• TASK INPUTS:
▬▬▬▬▬▬

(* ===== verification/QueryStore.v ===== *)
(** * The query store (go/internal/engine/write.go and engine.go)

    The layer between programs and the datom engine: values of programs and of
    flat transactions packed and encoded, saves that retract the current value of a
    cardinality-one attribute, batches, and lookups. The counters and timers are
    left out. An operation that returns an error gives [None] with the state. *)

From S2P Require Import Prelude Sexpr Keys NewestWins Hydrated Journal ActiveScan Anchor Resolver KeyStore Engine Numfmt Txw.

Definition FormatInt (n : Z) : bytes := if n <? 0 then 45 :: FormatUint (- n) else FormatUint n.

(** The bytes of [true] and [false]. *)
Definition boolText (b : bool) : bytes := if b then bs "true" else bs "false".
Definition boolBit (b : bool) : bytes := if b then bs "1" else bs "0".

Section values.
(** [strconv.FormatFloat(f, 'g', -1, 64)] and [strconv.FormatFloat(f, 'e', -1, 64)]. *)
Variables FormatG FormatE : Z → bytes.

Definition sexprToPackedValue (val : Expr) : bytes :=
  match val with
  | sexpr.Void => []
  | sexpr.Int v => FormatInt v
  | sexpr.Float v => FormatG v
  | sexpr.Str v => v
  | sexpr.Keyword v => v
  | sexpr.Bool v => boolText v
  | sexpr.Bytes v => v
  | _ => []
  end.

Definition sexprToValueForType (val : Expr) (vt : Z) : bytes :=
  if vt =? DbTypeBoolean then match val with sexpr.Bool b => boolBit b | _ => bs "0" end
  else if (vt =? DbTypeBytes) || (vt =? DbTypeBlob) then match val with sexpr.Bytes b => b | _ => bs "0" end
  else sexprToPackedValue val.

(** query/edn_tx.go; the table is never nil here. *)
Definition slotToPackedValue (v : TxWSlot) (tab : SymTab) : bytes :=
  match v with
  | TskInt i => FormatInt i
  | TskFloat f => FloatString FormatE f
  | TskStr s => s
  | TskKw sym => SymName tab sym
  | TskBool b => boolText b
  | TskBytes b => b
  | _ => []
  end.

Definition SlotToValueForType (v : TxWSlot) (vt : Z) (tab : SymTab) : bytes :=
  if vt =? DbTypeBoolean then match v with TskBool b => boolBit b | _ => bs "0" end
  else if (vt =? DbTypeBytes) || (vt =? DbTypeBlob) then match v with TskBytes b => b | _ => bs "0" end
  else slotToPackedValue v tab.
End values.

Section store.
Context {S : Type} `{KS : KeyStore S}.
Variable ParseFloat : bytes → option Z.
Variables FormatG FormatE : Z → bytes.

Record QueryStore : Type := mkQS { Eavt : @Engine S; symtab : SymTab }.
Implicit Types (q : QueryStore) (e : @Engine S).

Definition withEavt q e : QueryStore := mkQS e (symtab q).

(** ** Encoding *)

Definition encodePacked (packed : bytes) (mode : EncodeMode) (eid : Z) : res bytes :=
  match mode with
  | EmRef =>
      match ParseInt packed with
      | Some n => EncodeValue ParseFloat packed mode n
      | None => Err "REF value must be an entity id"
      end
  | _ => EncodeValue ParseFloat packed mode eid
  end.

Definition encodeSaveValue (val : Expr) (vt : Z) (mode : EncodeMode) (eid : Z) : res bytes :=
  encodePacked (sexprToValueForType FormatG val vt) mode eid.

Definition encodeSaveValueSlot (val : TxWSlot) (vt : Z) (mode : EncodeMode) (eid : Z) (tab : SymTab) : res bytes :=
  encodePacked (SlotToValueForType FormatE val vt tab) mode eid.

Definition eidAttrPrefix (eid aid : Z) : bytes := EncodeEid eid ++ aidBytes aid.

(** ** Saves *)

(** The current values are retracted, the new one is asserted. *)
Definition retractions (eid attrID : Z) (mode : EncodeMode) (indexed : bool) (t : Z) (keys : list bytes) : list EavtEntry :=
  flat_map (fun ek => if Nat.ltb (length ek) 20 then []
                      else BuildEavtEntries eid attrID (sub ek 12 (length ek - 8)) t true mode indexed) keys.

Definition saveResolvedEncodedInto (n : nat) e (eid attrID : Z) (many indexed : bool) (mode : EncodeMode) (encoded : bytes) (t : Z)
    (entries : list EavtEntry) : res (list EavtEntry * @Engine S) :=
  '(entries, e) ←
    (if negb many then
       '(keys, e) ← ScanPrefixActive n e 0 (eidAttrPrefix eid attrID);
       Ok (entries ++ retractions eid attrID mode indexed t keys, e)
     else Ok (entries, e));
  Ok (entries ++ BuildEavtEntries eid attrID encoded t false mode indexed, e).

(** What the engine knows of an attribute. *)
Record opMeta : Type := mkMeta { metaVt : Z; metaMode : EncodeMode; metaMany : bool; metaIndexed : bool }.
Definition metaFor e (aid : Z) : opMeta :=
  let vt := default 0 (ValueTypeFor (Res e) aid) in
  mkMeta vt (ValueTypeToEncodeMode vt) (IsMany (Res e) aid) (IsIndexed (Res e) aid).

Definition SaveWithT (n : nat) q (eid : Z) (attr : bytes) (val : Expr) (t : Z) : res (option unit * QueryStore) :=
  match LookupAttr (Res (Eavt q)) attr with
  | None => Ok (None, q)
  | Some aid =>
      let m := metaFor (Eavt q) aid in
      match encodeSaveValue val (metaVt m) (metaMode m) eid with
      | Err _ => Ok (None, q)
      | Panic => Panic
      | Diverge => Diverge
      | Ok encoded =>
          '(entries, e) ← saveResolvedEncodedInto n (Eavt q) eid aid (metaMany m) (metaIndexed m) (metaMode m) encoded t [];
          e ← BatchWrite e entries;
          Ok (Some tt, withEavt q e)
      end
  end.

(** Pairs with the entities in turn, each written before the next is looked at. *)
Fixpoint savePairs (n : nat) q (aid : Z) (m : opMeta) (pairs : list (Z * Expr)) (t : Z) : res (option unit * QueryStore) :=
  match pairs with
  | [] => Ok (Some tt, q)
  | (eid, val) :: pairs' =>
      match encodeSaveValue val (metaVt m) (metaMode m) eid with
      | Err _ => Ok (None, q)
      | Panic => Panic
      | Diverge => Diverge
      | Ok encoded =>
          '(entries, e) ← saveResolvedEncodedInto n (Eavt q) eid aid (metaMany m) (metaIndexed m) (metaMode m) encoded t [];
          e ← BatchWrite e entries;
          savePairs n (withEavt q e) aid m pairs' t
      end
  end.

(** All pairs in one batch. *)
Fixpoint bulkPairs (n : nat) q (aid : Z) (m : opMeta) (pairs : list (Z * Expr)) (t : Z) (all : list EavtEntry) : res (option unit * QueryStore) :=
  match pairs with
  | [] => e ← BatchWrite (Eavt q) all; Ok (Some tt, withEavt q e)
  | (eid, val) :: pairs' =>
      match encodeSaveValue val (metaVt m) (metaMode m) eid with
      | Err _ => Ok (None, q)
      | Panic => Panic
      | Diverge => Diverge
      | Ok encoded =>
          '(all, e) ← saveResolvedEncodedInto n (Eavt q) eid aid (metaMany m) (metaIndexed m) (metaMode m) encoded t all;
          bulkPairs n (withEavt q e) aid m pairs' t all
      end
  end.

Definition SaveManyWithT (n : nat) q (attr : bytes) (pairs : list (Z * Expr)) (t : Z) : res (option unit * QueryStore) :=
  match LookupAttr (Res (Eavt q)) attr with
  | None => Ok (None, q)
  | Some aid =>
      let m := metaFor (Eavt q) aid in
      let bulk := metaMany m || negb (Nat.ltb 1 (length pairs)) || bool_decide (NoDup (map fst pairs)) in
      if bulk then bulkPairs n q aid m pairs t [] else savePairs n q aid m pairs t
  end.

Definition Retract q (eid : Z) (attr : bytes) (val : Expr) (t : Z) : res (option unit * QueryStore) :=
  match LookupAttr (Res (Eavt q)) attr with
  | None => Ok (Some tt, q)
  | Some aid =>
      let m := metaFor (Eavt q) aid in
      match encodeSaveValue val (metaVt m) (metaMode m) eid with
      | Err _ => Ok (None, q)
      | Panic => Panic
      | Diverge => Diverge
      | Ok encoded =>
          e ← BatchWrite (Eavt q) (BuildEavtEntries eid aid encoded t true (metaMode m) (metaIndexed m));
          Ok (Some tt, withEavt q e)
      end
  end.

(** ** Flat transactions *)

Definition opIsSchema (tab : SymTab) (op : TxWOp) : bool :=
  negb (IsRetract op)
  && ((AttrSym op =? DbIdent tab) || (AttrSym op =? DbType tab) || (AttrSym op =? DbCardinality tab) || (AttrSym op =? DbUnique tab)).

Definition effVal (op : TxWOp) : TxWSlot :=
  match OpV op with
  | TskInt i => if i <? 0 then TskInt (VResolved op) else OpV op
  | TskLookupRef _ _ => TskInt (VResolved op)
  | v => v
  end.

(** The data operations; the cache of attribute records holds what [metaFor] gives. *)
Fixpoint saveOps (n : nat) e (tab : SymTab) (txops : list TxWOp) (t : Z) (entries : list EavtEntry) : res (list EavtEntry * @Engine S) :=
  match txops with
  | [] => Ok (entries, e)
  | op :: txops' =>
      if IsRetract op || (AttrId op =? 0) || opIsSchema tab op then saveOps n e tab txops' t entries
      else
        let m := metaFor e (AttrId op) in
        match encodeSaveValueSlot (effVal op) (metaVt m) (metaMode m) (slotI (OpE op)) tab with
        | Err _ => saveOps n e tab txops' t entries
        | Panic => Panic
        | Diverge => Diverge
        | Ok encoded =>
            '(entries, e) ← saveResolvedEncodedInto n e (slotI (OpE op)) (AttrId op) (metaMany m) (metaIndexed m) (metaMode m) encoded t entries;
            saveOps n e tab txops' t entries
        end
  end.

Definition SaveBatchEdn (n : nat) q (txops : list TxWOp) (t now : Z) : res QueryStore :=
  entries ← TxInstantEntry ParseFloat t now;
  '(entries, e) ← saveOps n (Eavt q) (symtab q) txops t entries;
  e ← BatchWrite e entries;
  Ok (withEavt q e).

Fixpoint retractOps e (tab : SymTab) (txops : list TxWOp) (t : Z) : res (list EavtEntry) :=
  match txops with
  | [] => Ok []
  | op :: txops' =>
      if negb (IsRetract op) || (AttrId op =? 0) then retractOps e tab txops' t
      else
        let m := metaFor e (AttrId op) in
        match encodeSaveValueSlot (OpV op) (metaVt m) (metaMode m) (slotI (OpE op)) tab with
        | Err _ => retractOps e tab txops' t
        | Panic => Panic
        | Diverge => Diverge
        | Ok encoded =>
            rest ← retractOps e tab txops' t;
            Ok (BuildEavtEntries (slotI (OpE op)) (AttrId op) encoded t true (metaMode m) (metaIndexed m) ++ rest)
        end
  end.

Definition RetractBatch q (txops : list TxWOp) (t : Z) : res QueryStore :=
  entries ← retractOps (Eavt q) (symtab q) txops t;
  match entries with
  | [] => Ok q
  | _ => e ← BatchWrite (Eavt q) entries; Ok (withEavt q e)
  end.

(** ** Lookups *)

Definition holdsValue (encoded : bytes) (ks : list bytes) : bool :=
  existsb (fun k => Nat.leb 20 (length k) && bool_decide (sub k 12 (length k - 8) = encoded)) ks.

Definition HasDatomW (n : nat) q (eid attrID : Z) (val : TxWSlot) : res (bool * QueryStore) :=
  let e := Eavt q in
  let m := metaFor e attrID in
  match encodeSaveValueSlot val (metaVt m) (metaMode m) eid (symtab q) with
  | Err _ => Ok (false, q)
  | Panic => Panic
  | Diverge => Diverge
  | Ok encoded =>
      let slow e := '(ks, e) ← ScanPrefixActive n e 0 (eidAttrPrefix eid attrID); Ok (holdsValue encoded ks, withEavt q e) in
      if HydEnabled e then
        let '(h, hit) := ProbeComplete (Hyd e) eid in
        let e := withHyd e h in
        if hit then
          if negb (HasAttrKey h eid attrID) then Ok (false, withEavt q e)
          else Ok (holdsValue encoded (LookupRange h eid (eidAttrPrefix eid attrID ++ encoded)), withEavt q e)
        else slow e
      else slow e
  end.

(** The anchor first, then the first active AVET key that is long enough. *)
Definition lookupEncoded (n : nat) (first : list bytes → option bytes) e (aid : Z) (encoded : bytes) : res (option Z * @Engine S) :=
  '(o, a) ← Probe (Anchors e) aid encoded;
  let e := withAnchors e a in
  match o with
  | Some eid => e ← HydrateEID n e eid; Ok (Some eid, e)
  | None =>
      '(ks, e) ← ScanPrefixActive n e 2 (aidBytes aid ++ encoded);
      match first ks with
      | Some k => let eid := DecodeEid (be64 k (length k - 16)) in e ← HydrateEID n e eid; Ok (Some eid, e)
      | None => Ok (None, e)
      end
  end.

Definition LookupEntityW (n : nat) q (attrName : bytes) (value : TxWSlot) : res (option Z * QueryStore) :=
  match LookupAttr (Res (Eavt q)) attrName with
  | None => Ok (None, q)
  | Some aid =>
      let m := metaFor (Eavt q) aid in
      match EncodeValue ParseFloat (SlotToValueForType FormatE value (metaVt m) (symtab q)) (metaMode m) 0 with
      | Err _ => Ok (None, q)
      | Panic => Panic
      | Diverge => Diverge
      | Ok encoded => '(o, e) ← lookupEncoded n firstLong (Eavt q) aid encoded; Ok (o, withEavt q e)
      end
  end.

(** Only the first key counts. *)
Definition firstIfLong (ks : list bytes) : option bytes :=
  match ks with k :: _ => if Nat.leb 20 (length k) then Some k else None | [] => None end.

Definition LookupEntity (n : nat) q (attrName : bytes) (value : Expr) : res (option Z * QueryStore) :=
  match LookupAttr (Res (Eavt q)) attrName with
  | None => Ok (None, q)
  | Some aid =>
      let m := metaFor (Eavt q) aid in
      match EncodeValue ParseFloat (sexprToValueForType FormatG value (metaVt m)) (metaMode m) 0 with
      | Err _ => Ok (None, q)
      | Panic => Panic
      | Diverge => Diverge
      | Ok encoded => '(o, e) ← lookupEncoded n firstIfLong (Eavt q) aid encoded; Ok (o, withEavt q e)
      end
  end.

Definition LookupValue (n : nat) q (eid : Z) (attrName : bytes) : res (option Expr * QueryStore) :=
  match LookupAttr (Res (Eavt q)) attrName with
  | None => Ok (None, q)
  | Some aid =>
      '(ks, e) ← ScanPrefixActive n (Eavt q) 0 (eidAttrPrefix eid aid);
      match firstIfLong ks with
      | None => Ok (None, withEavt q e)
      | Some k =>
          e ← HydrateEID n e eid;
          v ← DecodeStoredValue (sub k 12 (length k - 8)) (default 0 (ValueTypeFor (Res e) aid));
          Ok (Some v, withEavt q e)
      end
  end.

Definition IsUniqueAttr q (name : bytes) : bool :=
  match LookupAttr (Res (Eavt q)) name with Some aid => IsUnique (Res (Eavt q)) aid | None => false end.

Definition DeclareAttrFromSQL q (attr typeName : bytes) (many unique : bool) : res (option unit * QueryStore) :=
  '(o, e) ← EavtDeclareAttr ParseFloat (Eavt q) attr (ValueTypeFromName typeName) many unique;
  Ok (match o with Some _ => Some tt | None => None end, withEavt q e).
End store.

▬▬▬▬▬▬

• WORK INSTRUCTIONS: Give again, word for word, the records from their first line to the one with "cardinality-one attribute, batches, and", and leave out all else.

• OUTPUT OF THE TASK:
(* ===== verification/QueryStore.v ===== *)
(** * The query store (go/internal/engine/write.go and engine.go)

    The layer between programs and the datom engine: values of programs and of
    flat transactions packed and encoded, saves that retract the current value of a
    cardinality-one attribute, batches, and lookups. The counters and timers are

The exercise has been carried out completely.